### GIVEN DATA

(** X6 on the whole 50 by 50 board and a 5 by 5 box at the origin. *)
Lemma split_free_rectangle_spec_witness :
  (length (split_free_rectangle (Rectangle.mk 0 0 50 50) usb 0 0) <= 4)%nat
  ∧ (∀ s, s ∈ split_free_rectangle (Rectangle.mk 0 0 50 50) usb 0 0 →
       contains (Rectangle.mk 0 0 50 50) s = true
       ∧ (0 < 50 → 0 < 50 → 0 < Rectangle.width s ∧ 0 < Rectangle.height s)
       ∧ ∀ px py, ¬ (in_rectangle s px py ∧ in_box 0 0 5 5 px py))
  ∧ (∀ px py, in_rectangle (Rectangle.mk 0 0 50 50) px py →
       in_box 0 0 5 5 px py
       ∨ ∃ s, s ∈ split_free_rectangle (Rectangle.mk 0 0 50 50) usb 0 0
              ∧ in_rectangle s px py).
Proof.
  apply (split_free_rectangle_spec (Rectangle.mk 0 0 50 50) usb 0 0). reflexivity.
Defined.

(** X8 on a list with a nested rectangle: the two survivors do not contain
    each other. *)
Lemma remove_redundant_rectangles_no_containment_witness :
  contains (Rectangle.mk 3 3 5 5) (Rectangle.mk 0 0 5 5) = false.
Proof.
  apply (remove_redundant_rectangles_no_containment nested_rectangles 0 1).
  - reflexivity.
  - reflexivity.
  - discriminate.
Defined.

(** X9 on the same list and the cell (1, 1) of the nested rectangle. *)
Lemma remove_redundant_rectangles_same_cells_witness :
  (∃ r, r ∈ nested_rectangles ∧ in_rectangle r 1 1)
  ↔ (∃ r, r ∈ remove_redundant_rectangles nested_rectangles ∧ in_rectangle r 1 1).
Proof.
  apply (remove_redundant_rectangles_same_cells nested_rectangles 1 1).
  apply (bool_decide_unpack _). vm_compute. exact I.
Defined.

(** X11 on the first phase of the demonstration. *)
Lemma place_component_success_witness :
  ∃ rect,
    rect ∈ free_rectangles (init 50 50)
    ∧ fits rect (create_components 0%nat) = true
    ∧ is_position_valid create_components (init 50 50) (create_components 0%nat)
        (Rectangle.x rect) (Rectangle.y rect) = true
    ∧ after_usb.1 0%nat
      = Component.set_position (Rectangle.x rect) (Rectangle.y rect)
          (create_components 0%nat)
    ∧ placed_components after_usb.2 = placed_components (init 50 50) ++ [0%nat]
    ∧ ∀ l, l ≠ 0%nat → after_usb.1 l = create_components l.
Proof.
  apply (place_component_success create_components (init 50 50) 0%nat after_usb).
  vm_compute. reflexivity.
Defined.

(** X12 with an anchor larger than the board. *)
Lemma force_mikrobus_placement_anchor_failure_witness :
  force_mikrobus_placement oversized (init 50 50) 0%nat 1%nat
  = (false, (oversized, init 50 50)).
Proof.
  apply (force_mikrobus_placement_anchor_failure oversized (init 50 50) 0%nat 1%nat).
  vm_compute. reflexivity.
Defined.

(** X13 on the second phase of the demonstration. *)
Lemma force_mikrobus_placement_first_valid_witness :
  ∃ st1 pre x y post,
    place_component after_usb.1 after_usb.2 1%nat = (true, st1)
    ∧ target_positions st1.2 (st1.1 1%nat) = pre ++ (x, y) :: post
    ∧ (∀ p, p ∈ pre → is_position_valid st1.1 st1.2 (st1.1 2%nat) p.1 p.2 = false)
    ∧ is_position_valid st1.1 st1.2 (st1.1 2%nat) x y = true
    ∧ (exec after_usb (PlacePair 1%nat 2%nat)).1 2%nat
      = Component.set_position x y (st1.1 2%nat)
    ∧ placed_components (exec after_usb (PlacePair 1%nat 2%nat)).2
      = placed_components st1.2 ++ [2%nat].
Proof.
  apply (force_mikrobus_placement_first_valid after_usb.1 after_usb.2 1%nat 2%nat
           (exec after_usb (PlacePair 1%nat 2%nat))).
  vm_compute. reflexivity.
Defined.

(** X14 with the 42 by 42 block as anchor: it lands at (5, 5), off every
    edge, and the pair fails. *)
Lemma force_mikrobus_placement_off_edge_witness :
  force_mikrobus_placement before_block.1 before_block.2 5%nat 4%nat
  = (false, (place_component before_block.1 before_block.2 5%nat).2).
Proof.
  apply (force_mikrobus_placement_off_edge before_block.1 before_block.2 5%nat 4%nat
           (place_component before_block.1 before_block.2 5%nat).2).
  - vm_compute. reflexivity.
  - vm_compute. discriminate.
  - vm_compute. discriminate.
  - vm_compute. discriminate.
  - vm_compute. discriminate.
Defined.
(** [while (this.messageQueue.length > 0)]: every turn reads the queue
    from the router as the callbacks left it. *)
Fixpoint processQueue_loop (fuel : nat) (st : State) : option State :=
  match messageQueue (fst st) with
  | [] => Some st
  | queuedMsg :: rest =>
      match fuel with
      | 0 => None
      | S fuel' =>
          '(st1, _) ← processMessageImmediate fuel'
                        (set_messageQueue (fst st) rest, snd st)
                        (q_message queuedMsg) (q_senderPath queuedMsg);
          processQueue_loop fuel' st1
      end
  end.

Definition processQueue (fuel : nat) (st : State) : option State :=
  processQueue_loop fuel
    (set_messageQueue (fst st) (js_sort byPriority (messageQueue (fst st))), snd st).

(** One public call. *)
Definition exec_op (fuel : nat) (st : State) (op : Op) : option State :=
  let r := fst st in
  let calls := snd st in
  match op with
  | OpAddListener path callback ownerID now =>
      Some (fst (addListener r path callback ownerID now), calls)
  | OpRemoveListener listenerId => Some (fst (removeListener r listenerId), calls)
  | OpRemoveListeners listenerIds => Some (fst (removeListeners r listenerIds), calls)
  | OpRemoveListenersByPath path => Some (fst (removeListenersByPath r path), calls)
  | OpRemoveListenersByOwner ownerID => Some (fst (removeListenersByOwner r ownerID), calls)
  | OpSetListenerActive listenerId active =>
      Some (fst (setListenerActive r listenerId active), calls)
  | OpClearListeners => Some (clearListeners r, calls)
  | OpLockPath path mode ownerID senderID receiverID now =>
      Some (fst (lockPath r path mode ownerID senderID receiverID now), calls)
  | OpUnlockPath path ownerID => fst <$> unlockPath fuel st path ownerID
  | OpFinalizeLock path ownerID => Some (fst (finalizeLock r path ownerID), calls)
  | OpClearLocks => Some (clearLocks r, calls)
  | OpSendMessage path data senderID receiverID queueIfLocked now =>
      fst <$> sendMessage fuel st path data senderID receiverID queueIfLocked now
  | OpQueueMessage path data senderID receiverID priority now =>
      Some (fst (queueMessage r path data senderID receiverID priority now), calls)
  | OpProcessQueue => processQueue fuel st
  | OpClearQueue => Some (clearQueue r, calls)
  end.

End Methods.

(** The calls of a callback, or of the client, one after the other. *)
Fixpoint run_script (exec : State -> Op -> option State) (st : State) (ops : list Op)
  : option State :=
  match ops with
  | [] => Some st
  | op :: rest => st1 ← exec st op; run_script exec st1 rest
  end.

Section Callbacks.

(** The router calls a callback makes, from the invocations so far with
    its own last. *)
Variable behaviour : list Call -> list Op.

(** One callback invocation: it is recorded, then its router calls run,
    each of which may invoke callbacks in turn. *)
Fixpoint invoke (fuel : nat) (st : State) (call : Call) : option State :=
  match fuel with
  | 0 => None
  | S fuel' =>
      let history := snd st ++ [call] in
      run_script (exec_op (invoke fuel') fuel') (fst st, history) (behaviour history)
  end.

(** One public call by the client. *)
Definition exec (fuel : nat) (st : State) (op : Op) : option State :=
  exec_op (invoke fuel) fuel st op.

(** A sequence of public calls on a router, from an empty history. *)
Definition run (fuel : nat) (r : Router) (ops : list Op) : option State :=
  run_script (exec fuel) (r, []) ops.

End Callbacks.

End Live.

(** ** The live router seen as a plain router *)

(** The arrays read out of the heap. *)
Definition live_view (r : Live.Router) : Router :=
  {| listeners := Live.listeners_now r;
     messageQueue := Live.messageQueue r;
     pathLocks := Live.pathLocks r;
     lockedPathQueues := Live.queue_at r <$> Live.lockedPathQueues r;
     nextListenerId := Live.nextListenerId r;
     nextMessageId := Live.nextMessageId r |}.
(** * CareerLens AI: validation, retry, quota and cache-refresh logic

    A shallow embedding of the server actions of the repository
    ([src/actions/dashboard.js], [src/actions/interview.js],
    [src/actions/cover-letter.js]) and the properties stated about them.

    JavaScript strings are modelled as [string] (a sequence of 8-bit code
    units), timestamps as [Z] milliseconds, the values produced by
    [JSON.parse] as the inductive type [json], and the effectful server
    actions as computations in a state-and-exception monad over a [World]
    holding the clock, the session, the record store, the text-generation
    provider and the trace of observable events. *)

From Stdlib Require Import List String Ascii ZArith Lia Bool Arith PeanoNat.
From Stdlib Require Import Sorting.Permutation Sorting.Sorted.
From Stdlib Require DecimalString Decimal.
From Stdlib Require Import PrimFloat.
Import ListNotations.

Local Open Scope string_scope.
Local Open Scope list_scope.

(* ===================================================================== *)
(** * Strings *)
(* ===================================================================== *)

Module JsString.

Definition backtick : ascii := "`"%char.
Definition newline : ascii := ascii_of_nat 10.

(** White space and line terminators removed by [String.prototype.trim]
    (the code units below 256: TAB, LF, VT, FF, CR, SP, NBSP). *)
Definition isWhiteSpace (c : ascii) : bool :=
  let n := nat_of_ascii c in
  (Nat.leb 9 n && Nat.leb n 13) || Nat.eqb n 32 || Nat.eqb n 160.

Definition trimStart (s : list ascii) : list ascii :=
  (fix go (l : list ascii) : list ascii :=
     match l with
     | c :: r => if isWhiteSpace c then go r else l
     | [] => []
     end) s.

Definition trimEnd (s : list ascii) : list ascii :=
  List.rev (trimStart (List.rev s)).

Definition trimL (s : list ascii) : list ascii := trimStart (trimEnd s).

(** [s.trim()] *)
Definition trim (s : string) : string :=
  string_of_list_ascii (trimL (list_ascii_of_string s)).
(** C1 (as amended).  In a successful agent listing, the status reported for
    an agent document is one of healthy, degraded and offline, and it is a
    function ([agent_status]) of the elapsed seconds between the handler's
    clock reading and the document's last heartbeat: at most 60 gives
    healthy, more than 60 and at most 300 gives degraded, more than 300
    gives offline.  A document without a heartbeat is taken to have been
    seen at the clock reading, and is healthy. *)
Theorem agent_status_by_elapsed_time :
  forall (env : Env) (w w' : World) (resp : Response) (id : string) (data : Agent.doc),
    handleGetAgents env corsHeaders w = (Ok resp, w') ->
    statusCode resp = 200 ->
    NoDup (List.map fst (prometheus_agents (store w))) ->
    In (id, data) (prometheus_agents (store w)) ->
    id <> "__proto__" ->
    let now := clock env (ticks w) in
    let elapsed := seconds_since now (heartbeat now data) in
    exists agents entry status,
      body resp = JSON.stringify (VObj [ ("success", VBool true);
                                         ("agents", VObj agents);
                                         ("timestamp", VStr (Date.toISOString now)) ])
      /\ lookup id agents = Some entry
      /\ get_prop entry "status" = Some (VStr status)
      /\ In status ["healthy"; "degraded"; "offline"]
      /\ ((elapsed <=? 60)%float = true -> status = "healthy")
      /\ ((60 <? elapsed)%float = true -> (elapsed <=? 300)%float = true ->
          status = "degraded")
      /\ ((300 <? elapsed)%float = true -> status = "offline")
      /\ status = agent_status elapsed
      /\ (Agent.last_heartbeat data = None -> status = "healthy").
Proof.
  intros env w w' resp id data Hrun Hcode Hnd Hin Hid now elapsed.
  unfold handleGetAgents, try_catch, bind in Hrun.
  unfold query, store_op in Hrun.
  destruct (fault env (List.length (trace w))) as [message|].
  { injection Hrun as <- _. discriminate. }
  cbn [new_Date trace ticks store adds console with_store] in Hrun.
  fold now in Hrun.
  match type of Hrun with
  | context [shape_agents env now ?docs ?acc ?w0] =>
      destruct (shape_agents env now docs acc w0) as [[agents|e] w1] eqn:Hshape
  end.
  2:{ injection Hrun as <- _. discriminate. }
  injection Hrun as <- _.
  destruct (shape_agents_entries _ _ _ _ _ _ _ Hshape Hnd id data Hin Hid)
    as (entry & Hlook & Hstatus).
  exists agents, entry, (agent_status elapsed).
  split; [reflexivity|]. split; [exact Hlook|]. split; [exact Hstatus|].
  split; [apply agent_status_values|].
  split; [apply agent_status_healthy|].
  split; [apply agent_status_degraded|].
  split; [apply agent_status_offline|].
  split; [reflexivity|].
  intros Hnone. unfold elapsed, heartbeat. rewrite Hnone.
  apply agent_status_at_now.
Qed.

Lemma agents_store_ids : NoDup (List.map fst (prometheus_agents agents_store)).
Proof.
  repeat constructor; simpl; intuition discriminate.
Defined.

(** C1 at the agent last seen 90 s before the clock reading: degraded. *)
Lemma agent_status_by_elapsed_time_witness :
  handleGetAgents sample_env corsHeaders (fresh agents_store)
  = (Ok (response_of agents_run), snd agents_run)
  /\ statusCode (response_of agents_run) = 200
  /\ NoDup (List.map fst (prometheus_agents agents_store))
  /\ In ("agent_x", agent_seen (Some (sample_now - 90000)))
        (prometheus_agents agents_store)
  /\ "agent_x" <> "__proto__"
  /\ (60 <? seconds_since sample_now (sample_now - 90000))%float = true
  /\ (seconds_since sample_now (sample_now - 90000) <=? 300)%float = true
  /\ exists agents entry,
      body (response_of agents_run)
      = JSON.stringify (VObj [ ("success", VBool true);
                               ("agents", VObj agents);
                               ("timestamp", VStr (Date.toISOString sample_now)) ])
      /\ lookup "agent_x" agents = Some entry
      /\ get_prop entry "status" = Some (VStr "degraded").
Proof.
  assert (Hrun : handleGetAgents sample_env corsHeaders (fresh agents_store)
                 = (Ok (response_of agents_run), snd agents_run))
    by (vm_compute; reflexivity).
  assert (Hcode : statusCode (response_of agents_run) = 200) by (vm_compute; reflexivity).
  assert (Hin : In ("agent_x", agent_seen (Some (sample_now - 90000)))
                   (prometheus_agents agents_store))
    by (simpl; auto).
  assert (Hid : "agent_x" <> "__proto__") by discriminate.
  assert (H60 : (60 <? seconds_since sample_now (sample_now - 90000))%float = true)
    by (vm_compute; reflexivity).
  assert (H300 : (seconds_since sample_now (sample_now - 90000) <=? 300)%float = true)
    by (vm_compute; reflexivity).
  repeat (split; [assumption || exact agents_store_ids|]).
  destruct (agent_status_by_elapsed_time sample_env (fresh agents_store)
              (snd agents_run) (response_of agents_run) "agent_x"
              (agent_seen (Some (sample_now - 90000)))
              Hrun Hcode agents_store_ids Hin Hid)
    as (agents & entry & status & Hbody & Hlook & Hstatus & _ & _ & Hdeg & _).
  exists agents, entry. split; [exact Hbody|]. split; [exact Hlook|].
  rewrite Hstatus, (Hdeg H60 H300). reflexivity.
Defined.

(** C1 as stated fails at its two boundaries: an agent last seen exactly
    60 s before the clock reading (at least 60 s, then) is reported healthy,
    not degraded, and one last seen exactly 300 s before it is reported
    degraded, not offline. *)
Lemma agent_status_boundaries_counterexample :
  handleGetAgents sample_env corsHeaders (fresh agents_store)
  = (Ok (response_of agents_run), snd agents_run)
  /\ statusCode (response_of agents_run) = 200
  /\ body (response_of agents_run)
     = JSON.stringify (VObj [ ("success", VBool true);
                              ("agents", VObj listed_agents);
                              ("timestamp", VStr (Date.toISOString sample_now)) ])
  /\ seconds_since sample_now (sample_now - 60000) = 60%float
  /\ (60 <=? 60)%float = true
  /\ reported_status listed_agents "sixty" = Some (VStr "healthy")
  /\ String.eqb "healthy" "degraded" = false
  /\ seconds_since sample_now (sample_now - 300000) = 300%float
  /\ (300 <=? 300)%float = true
  /\ reported_status listed_agents "threehundred" = Some (VStr "degraded")
  /\ String.eqb "degraded" "offline" = false.
Proof.
  repeat split; vm_compute; reflexivity.
Qed.

(** The example of the specification: [agent_x], last seen 90 s ago and
    without metrics, is degraded, up "0.0 hours", with no task completed. *)
Example agent_x_listing :
  exists entry,
    lookup "agent_x" listed_agents = Some entry
    /\ get_prop entry "status" = Some (VStr "degraded")
    /\ get_prop entry "uptime" = Some (VStr "0.0 hours")
    /\ get_prop entry "tasksCompleted" = Some (VNum 0).
Proof.
  eexists. split; [vm_compute; reflexivity|].
  repeat split; reflexivity.
Qed.

(** The [name] of an agent is its id with the first character in upper
    case: a letter of ASCII, a letter outside ASCII, a letter whose upper
    case is two letters, and a character outside the Basic Multilingual
    Plane (F0 9F 98 80), which is left as it is. *)
Example capitalized_names :
  List.map (capitalize sample_upper)
    [ "scout"; "Scout"; "7up"; "";
      String (chr 195) (String (chr 169) "clair");
      String (chr 195) (String (chr 159) "eta");
      String (chr 240) (String (chr 159) (String (chr 152) (String (chr 128) "bot"))) ]
  = [ "Scout"; "Scout"; "7up"; "";
      String (chr 195) (String (chr 137) "clair");
      "SSeta";
      String (chr 240) (String (chr 159) (String (chr 152) (String (chr 128) "bot"))) ].
Proof. vm_compute. reflexivity. Qed.

(* ================================================================= *)
(** ** The router *)

Lemma unrouted_no_segments method : unrouted method [] = true.
Proof.
  unfold unrouted, routes, route_matches; simpl.
  rewrite !andb_false_r. reflexivity.
Qed.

######

▶ [TASK PROMPT]:
Retype, in the same exact form, the lines of the material above from the line holding "Definition backtick : ascii" through the line holding "Definition isWhiteSpace (c".

▶ [RESPONSE]:
Definition backtick : ascii := "`"%char.
Definition newline : ascii := ascii_of_nat 10.

(** White space and line terminators removed by [String.prototype.trim]
    (the code units below 256: TAB, LF, VT, FF, CR, SP, NBSP). *)
Definition isWhiteSpace (c : ascii) : bool :=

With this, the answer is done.